“I’m tired of being what you want me to be
Feeling so faithless, lost under the surface
Don’t know what you’re expecting of me
Put under the pressure of walking in your shoes…

… Can’t you see that you’re smothering me
Holding too tightly, afraid to lose control?
‘Cause everything that you thought I would be
Has fallen apart right in front of you

Every step that I take is another mistake to you
(Caught in the undertow, just caught in the undertow)
And every second I waste is more than I can take

I’ve become so numb
I can’t feel you there
Become so tired
So much more aware
I’m becoming this
All I want to do
Is be more like me
And be less like you

And I know
I may end up failing too
But I know
You were just like me with someone disappointed in you…”

– “Numb” by Linkin Park

 

In the past, during intense or crisis situations, people would tell me that I was stoic, expressionless, or emotionless. One of my former bosses even accused me of not caring because I wasn’t showing any emotions such as distress, nervousness, agitation, or excitement before an important meeting or during a usually stressful situation. Looking back, I was not devoid of emotions (I wish I was). In fact, I was heavily impacted by all sorts of negative emotions and bombarded with anxiety, fear, and distress. I appeared deadpan because I could not afford to experience an emotional breakdown. With all of the childhood traumas that I had undergone and the severe depression that I lived through most of my life, I was always one camel straw away from a complete emotional breakdown. Since I didn’t have any social or familial safety net, I had to hold myself together at all costs. So, I held myself together by learning to suppress my sadness, happiness, anxiety, depression, excitement, and whatever natural emotions that a young man might have. Throughout this long history of repressing my emotions, I was so good at hiding my feelings that I succumbed to the void of being dispassionate. I became the numbness.

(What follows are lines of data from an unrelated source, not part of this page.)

(* ===== verification/HttpHandler.v ===== *)
(** The HTTP handler as a queue machine: a list of requests in flight, no ring, no sequence
    numbers, no buffer capacities.  It is the specification the handler is proved against;
    what is a pure function of one head is shared with it.

    The HTTP handler, with either dialect, implements the queue machine on any sequence of
    messages, resyncs and closes. *)
From Stdlib Require Import Ascii String.
From stdpp Require Import base list list_numbers option.
From S2P Require Import Prelude Conn Proto Reassembly NormRoute NormRouteProps NormS3 HttpWire HttpFrame Http.
#[local] Open Scope Z_scope.

(** ** The machine *)
(** Requests in flight, oldest first, and the position of the one whose body is being read. *)
Record hconn := HQ {
  h_session : lk_session; h_dr : http_dresp; h_queue : list http_unit; h_req : option nat; h_owed : Z; h_unowned : bool; h_emitted : bool; h_degraded : bool }.
#[global] Instance http_hconn_upd : Updatable hconn := fun h =>
  HQ (h_session h) (h_dr h) (h_queue h) (h_req h) (h_owed h) (h_unowned h) (h_emitted h) (h_degraded h).
(** A unit without the capacities of its buffers. *)
Definition recap (a b : Z) (u : http_unit) : http_unit := u <| hu_target_cap := a |> <| hu_tracestate_cap := b |>.
Definition core : http_unit -> http_unit := recap 0 0.

Section Queue.
Context {U F : Type} (XXH3 : list Z -> Z) (cfg : lk_http_cfg) (dl : lk_http_dialect).
Abbreviation proto := (lk_proto U http_conn F).
Abbreviation conn := (lk_conn http_conn F).
Implicit Types (p : proto) (c : conn) (h : hconn) (u : http_unit) (m : lk_msg) (d : lk_dir).

Definition h_init (synthetic : bool) : hconn := HQ session0 http_dresp0 [] None 0 false false synthetic.
Definition h_orphan p h : proto := if h_degraded h then p else pbump p (fun s => s <| ps_orphan_msgs ::= inc64 |>).
Definition h_pop h : hconn := h <| h_queue ::= tail |> <| h_req ::= fun o => match o with Some (S i) => Some i | _ => None end |>.
Definition h_drop h : hconn * Z := (h <| h_queue := [] |> <| h_req := None |> <| h_owed := 0 |> <| h_unowned := false |>, zlen (h_queue h)).
Definition on_front (g : http_unit -> http_unit) h : hconn := h <| h_queue ::= alter g 0%nat |>.

(** ** Requests *)
Definition pipelined : http_unit -> http_unit := hflag LK_QO_PIPELINED.
Definition opened (ts : Z) (old : list http_unit) : http_unit :=
  let u := http_unit0 <| hu_used := true |> <| hu_ts_start_ns := ts |> in match old with [] => u | _ => pipelined u end.
Definition h_session_emit p c h u (ua : list Z) : proto * hconn :=
  if h_emitted h then (p, h)
  else
    let h := h <| h_session ::= session_labels u ua |> <| h_emitted := true |> in
    (up_session (pbump p (fun s => s <| ps_sessions ::= inc64 |>)) c (h_session h), h).
Definition h_req_head p c h m : proto * hconn :=
  match req_line m with
  | None => (h_orphan p h, h)
  | Some (method, target, minor, hd) =>
      let old := h_queue h in
      if LK_HTTP_MAX_INFLIGHT <=? zlen old then (pbump p dropped_overflow, h <| h_owed ::= fun n => u32 (n + 1) |>)
      else
        let '(u, ua, _) := req_fill cfg dl m hd method target minor [] (opened (m_ts_ns m) old) in
        let h := h <| h_degraded := false |> <| h_queue := map pipelined old ++ [core u] |> <| h_req := Some (length old) |> in
        h_session_emit (pbump p (count_type LK_DIR_RECV (http_method_tag (hu_method_id u)))) c h u ua
  end.

(** ** Responses *)
Definition h_resp_head p h m (interim : bool) : proto * hconn :=
  match status_line m with
  | None => (h_orphan p h, h)
  | Some (code, minor, hd) =>
      let p := pbump p (count_type LK_DIR_SEND (u8 (ch "0" + code / 100))) in
      match h_queue h with
      | [] =>
          let h := if negb interim && negb (h_owed h =? 0) then h <| h_owed ::= fun n => n - 1 |> <| h_unowned := true |> else h in
          (h_orphan p h, h)
      | u :: _ =>
          if interim then (p, if hu_ts_interim_ns u =? 0 then on_front (fun u => u <| hu_ts_interim_ns := m_ts_ns m |>) h else h)
          else let '(dr, u) := resp_fill dl m hd code minor u in (p, on_front (fun _ => u) (h <| h_dr := dr |>))
      end
  end.
(** The text: the target, its secrets hidden unless that is switched off. *)
Definition h_text u (o : lk_query_obs) : lk_query_obs :=
  if has_flag (hu_flags u) LK_QO_NO_TEXT || (zlen (hu_target u) =? 0) then no_text o
  else if cf_no_redact cfg || negb (lk_url_redact_needed (hu_target u)) then o <| o_text := Some (hu_target u) |>
  else o <| o_text := Some (lk_url_redact (hu_target u) (zlen (hu_target u) * 2 + zlen LK_REDACT_MARK)) |>.
Definition h_route u : lk_route_out :=
  if nonempty (hu_route_hdr u) then lk_norm_route_given XXH3 (c_str (hu_method u)) (c_str (hu_route_hdr u))
  else if has_flag (hu_flags u) LK_QO_NO_TEXT || (zlen (hu_target u) =? 0) then RouteOut [] 0 0
  else d_classify dl (unit_req u) cfg.
Definition h_emit p c h u : proto * hconn :=
  let o := obs_route (h_route u) (h_text u (unit_obs (h_dr h) u)) in
  let o := match d_obs dl with Some f => f (h_dr h) u o | None => o end in
  let h := h <| h_session ::= obs_session u |> in
  let p := pbump p (fun s => s <| ps_queries ::= inc64 |>) in
  let p := if has_flag (o_flags o) LK_QO_ERROR then pbump p (fun s => s <| ps_errors_sql ::= inc64 |>) else p in
  (up_query p c (h_session h) o, h).

(** ** Bodies *)
Definition h_data p h d m : proto * hconn :=
  match d with
  | LK_DIR_RECV =>
      match h_req h with
      | None => (h_orphan p h, h)
      | Some i => (p, h <| h_queue ::= alter (fun u => u <| hu_bytes_in ::= fun n => u64 (n + m_len m) |>) i |>)
      end
  | LK_DIR_SEND =>
      if h_unowned h then (p, h)
      else match h_queue h with
      | [] => (h_orphan p h, h)
      | _ => (p, on_front (fun u => u <| hu_bytes_out ::= fun n => u64 (n + m_len m) |>) h)
      end
  end.
(** The oldest request, answered, is reported and leaves. *)
Definition h_finish p c h (g : http_unit -> http_unit) : proto * hconn :=
  match h_queue h with
  | [] => (p, h)
  | u :: _ => let '(p, h) := h_emit p c h (g u) in (p, h_pop h)
  end.
Definition h_end p c h d m : proto * hconn :=
  match d with
  | LK_DIR_RECV =>
      match h_req h with
      | None => (h_orphan p h, h)
      | Some i => (p, h <| h_req := None |> <| h_queue ::= alter (fun u => u <| hu_req_done := true |> <| hu_ts_req_done_ns := m_ts_ns m |>) i |>)
      end
  | LK_DIR_SEND =>
      if h_unowned h then (p, h <| h_unowned := false |>)
      else match h_queue h with
      | [] => (h_orphan p h, h)
      | u :: _ => if negb (hu_have_resp u) then (h_orphan p h, h_pop h) else h_finish p c h (fun u => u <| hu_ts_complete_ns := m_ts_ns m |>)
      end
  end.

The numbness in my life dulled my senses and overall well-being. I maintained this numbness for the sanity of my own mental health, at the same time I was trapped in the cage of this numbness. I wanted to break free, to feel alive, or at least feel something. Due to my trauma, fear, anxiety, and depression, I didn’t know how. Thus, the cycle of misery continued.

Fast forward to the present day. Some of the most common feedback I receive from my public speaking clients and theater performance audiences is that I always appear very calm and confident when speaking and acting. When my neighbor asked me if I am nervous the night before an important speech, I tell her that I am fine and not really feeling anything. Of course, the reality is that I always have the butterfly feelings in my stomach before I speak or act, in-person or virtually.

When I tell my neighbor that “I am not nervous,” it is not because I am an astonishing speaker/actor or because I’ve mastered my anxiety and figured it all out. It’s often because I need this nervousness to a certain extent, and I thrive in this tension.

Through years of trial and error, what I’ve discovered about myself is that somehow when I speak and act or perform in front of people, I truly feel alive. This feeling of aliveness and excitement resembles an innocent and naïve childishness along with a youthful excitement about life, my surroundings, and the future. It’s one of the very few things that I can do to break away from my numbness.  Besides Lola dog, this sentiment is probably the closest I get to knowing what true happiness is. Thus, the nervousness of speaking in front of hundreds of people is part of the process and experience for me to feel alive and free.

As you can see, to a certain extent, what I have shared so far can be contradicting and oxymoronic. How can the two opposite mental/emotional health conditions of numbness and excitement coexist? I think I know, but I don’t really know. What I know is that we humans often live in contradictions and thrive in divergence, despite the awful feelings that come with it. The more I learn about myself, I realize that I need to be more forgiving and comfortable living with contradictions, and even welcome them as part of my growth and healing process.